As if trying to balance a job and school at once isn’t difficult enough! Try adding extra curricular activities, a social life, sleep, and healthy routines into the mix and you’re in for quite the busy schedule. It is important to remember that while making commitments is easy, canceling is tough. However, I do suggest taking on some extracurricular activities. It looks great on your résumé, and you need a break from responsibility. It is always important to make time for yourself. I would recommend, if time permits, two extra-curricular groups: something that will help your résumé, and something that will help your mental health.

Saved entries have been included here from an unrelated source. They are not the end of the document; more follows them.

(** *** The operations *)

(** [split_segment] keeps the map; the segment of the key gets one bit deeper. *)
Lemma split_segment_ok t m key sid s local :
  let i := segment_index (hash_fn key) (ht_depth t) in
  ht_inv t → table_rel t m → entry t i sid s → 0 ≤ i < 2 ^ ht_depth t →
  0 ≤ local ≤ ht_depth t → local < 32 → seg_inv (i mod 2 ^ local) local s →
  ∃ t', split_segment cfg heap i (hash_fn key) local t = Ok tt t' ∧ ht_inv t' ∧ table_rel t' m ∧
    ∃ sid' s', entry t' (segment_index (hash_fn key) (ht_depth t')) sid' s' ∧
      seg_inv (segment_index (hash_fn key) (ht_depth t') mod 2 ^ (local + 1)) (local + 1) s'.
Proof.
  intros i Ht Hm He Hi Hl H32 Hs. pose proof (hi_depth _ _ _ Ht) as Hdep.
  destruct (seg_split_ok _ _ _ t Hs ltac:(lia)) as (l & u & Hsplit & Hil & Hiu & Hhalf).
  set (t1 := if local =? ht_depth t then double_directory t else t).
  assert (ht_inv t1 ∧ table_rel t1 m ∧ local < ht_depth t1 ∧ ht_segs t1 = ht_segs t ∧
    segment_index (hash_fn key) (ht_depth t1) mod 2 ^ local = i mod 2 ^ local ∧
    ht_depth t ≤ ht_depth t1) as (Ht1 & Hm1 & Hl1 & Hsegs & Hi1 & Hdep1).
  { unfold t1, i. destruct (Z.eqb_spec local (ht_depth t)) as [Heq|].
    - destruct (double_inv t m Ht Hm) as [? ?]; [lia|]. split_and!; try done; simpl; try lia.
      rewrite !segment_index_mod by lia. rewrite !mod_mod_pow by lia. done.
    - split_and!; try done; lia. }
  set (i1 := segment_index (hash_fn key) (ht_depth t1)) in *.
  assert (0 ≤ i1 < 2 ^ ht_depth t1) as Hir1.
  { unfold i1. rewrite segment_index_mod by lia. apply Z.mod_pos_bound.
    apply Z.pow_pos_nonneg; lia. }
  assert (entry t1 i1 sid s) as He1.
  { split; [|rewrite Hsegs; apply He]. unfold i1, t1. destruct (Z.eqb_spec local (ht_depth t)).
    - simpl. rewrite (nthZ_app_same _ (2 ^ ht_depth t)); [|apply (hi_dir _ _ _ Ht)|apply Z.pow_pos_nonneg; lia|].
      + rewrite !segment_index_mod by lia. rewrite mod_mod_pow by lia.
        rewrite <-segment_index_mod by lia. apply He.
      + rewrite segment_index_mod by lia. rewrite <-Z.pow_succ_r by lia. apply Z.mod_pos_bound.
        apply Z.pow_pos_nonneg; lia.
    - apply He. }
  rewrite <-Hi1 in Hs, Hil, Hiu.
  set (t' := split_table t1 sid local (i1 mod 2 ^ local) l u).
  assert (ht_inv t') as Ht' by (apply (split_table_inv t1 sid local s l u i1); (done || lia)).
  exists t'. split; [|split; [done|split; [by apply (split_table_rel t1 sid local s l u i1); (done || lia)|]]].
  - unfold split_segment, mget, mbind, M_bind. rewrite (dir_segment_ok t i sid s) by done.
    rewrite (segment_depth_ok _ _ _ t Hs). unfold massert. rewrite Z.eqb_refl.
    rewrite Hsplit, (segment_depth_ok _ _ _ t Hiu). rewrite Z.eqb_refl.
    assert (∀ x, (if local =? ht_depth (set_ht_segs x t) then double_directory (set_ht_segs x t)
             else set_ht_segs x t) = set_ht_segs x t1) as ->.
    { intros x. unfold t1. cbn [ht_depth set_ht_segs]. by destruct (local =? ht_depth t). }
    cbn [ht_depth set_ht_segs]. rewrite (proj2 (Z.ltb_lt _ _)) by done. unfold mmodify.
    subst t'. unfold split_table. rewrite Hsegs.
    assert (segment_index (hash_fn key) local = i1 mod 2 ^ local) as ->; [|done].
    rewrite Hi1. unfold i. by rewrite !segment_index_mod, mod_mod_pow by lia.
  - change (ht_depth t') with (ht_depth t1). fold i1.
    pose proof (λ a b, split_entry t1 sid local s l u i1 Ht1 He1 ltac:(lia) Hs Hil Hiu i1 a b Hir1) as Hent.
    destruct (Z.testbit i1 local) eqn:Hb.
    + exists (lenZ (ht_segs t1)), u. split; [|by rewrite mod_succ_pow, Hb by lia].
      apply Hent. by rewrite decide_True.
    + exists sid, l. split; [|rewrite mod_succ_pow, Hb by lia; by rewrite Z.add_0_r].
      apply Hent. by rewrite decide_True.
Qed.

3. Seek help if you are struggling.
There is no shame in getting some help if you need it. It will force you to have to slow down and do your schoolwork. Rosenkrans is great at assigning tutors. You can get one for a particular class or just a general study skills tutor. You can go to tutoring on a regular basis or only when you need to, but, and I cannot stress this enough, communicate your studying needs with your tutor early on. Do not cancel last minute unless it is an absolute emergency. Remember, they are students too, who have their own classes to study for. Another option would be to go to your professor. They can certainly help you too, and maybe even give you an extension if you need it, but remember, school comes first. There are always study groups, review sessions, and the Writing Studio.
4. Remember to look out for your own health.
The quickest way to become useless due to an illness, is to tire yourself out and forget to eat. Your immune system will plummet, which, aside from the obvious health detriments, will leave you unable to work or do your schoolwork. Therefore, getting your 8 hours, and eating at least 2 or 3 proper meals will do wonders. Also, I recommend vitamins as well, especially vitamin C. Don’t let a stupid cold throw you off track because you will never be able to win: either you show up sick and people look at you like you have the plague or they call you lazy because you don’t show up. Of course, if you do get sick, especially at ESU where we have outbreaks of random illnesses at monumental proportions, take the time to rest, drink plenty of fluids, yada yada.
5. Prioritize what is most important.
When you are trying to balance a job and school, it is extremely hard to keep up with the school work at times. So, I suggest you prioritize. What is due first? What will take you the longest to do? Can I break up a big assignment into chunks so it is easier to do? A to-do list is a magical thing when you have a lot to do. If you’re a planner person, then get a planner, but most phones allow you to use the calendar to remind you of upcoming assignments. Lastly, I suggest you create a routine for yourself, so that your day is much easier to get through.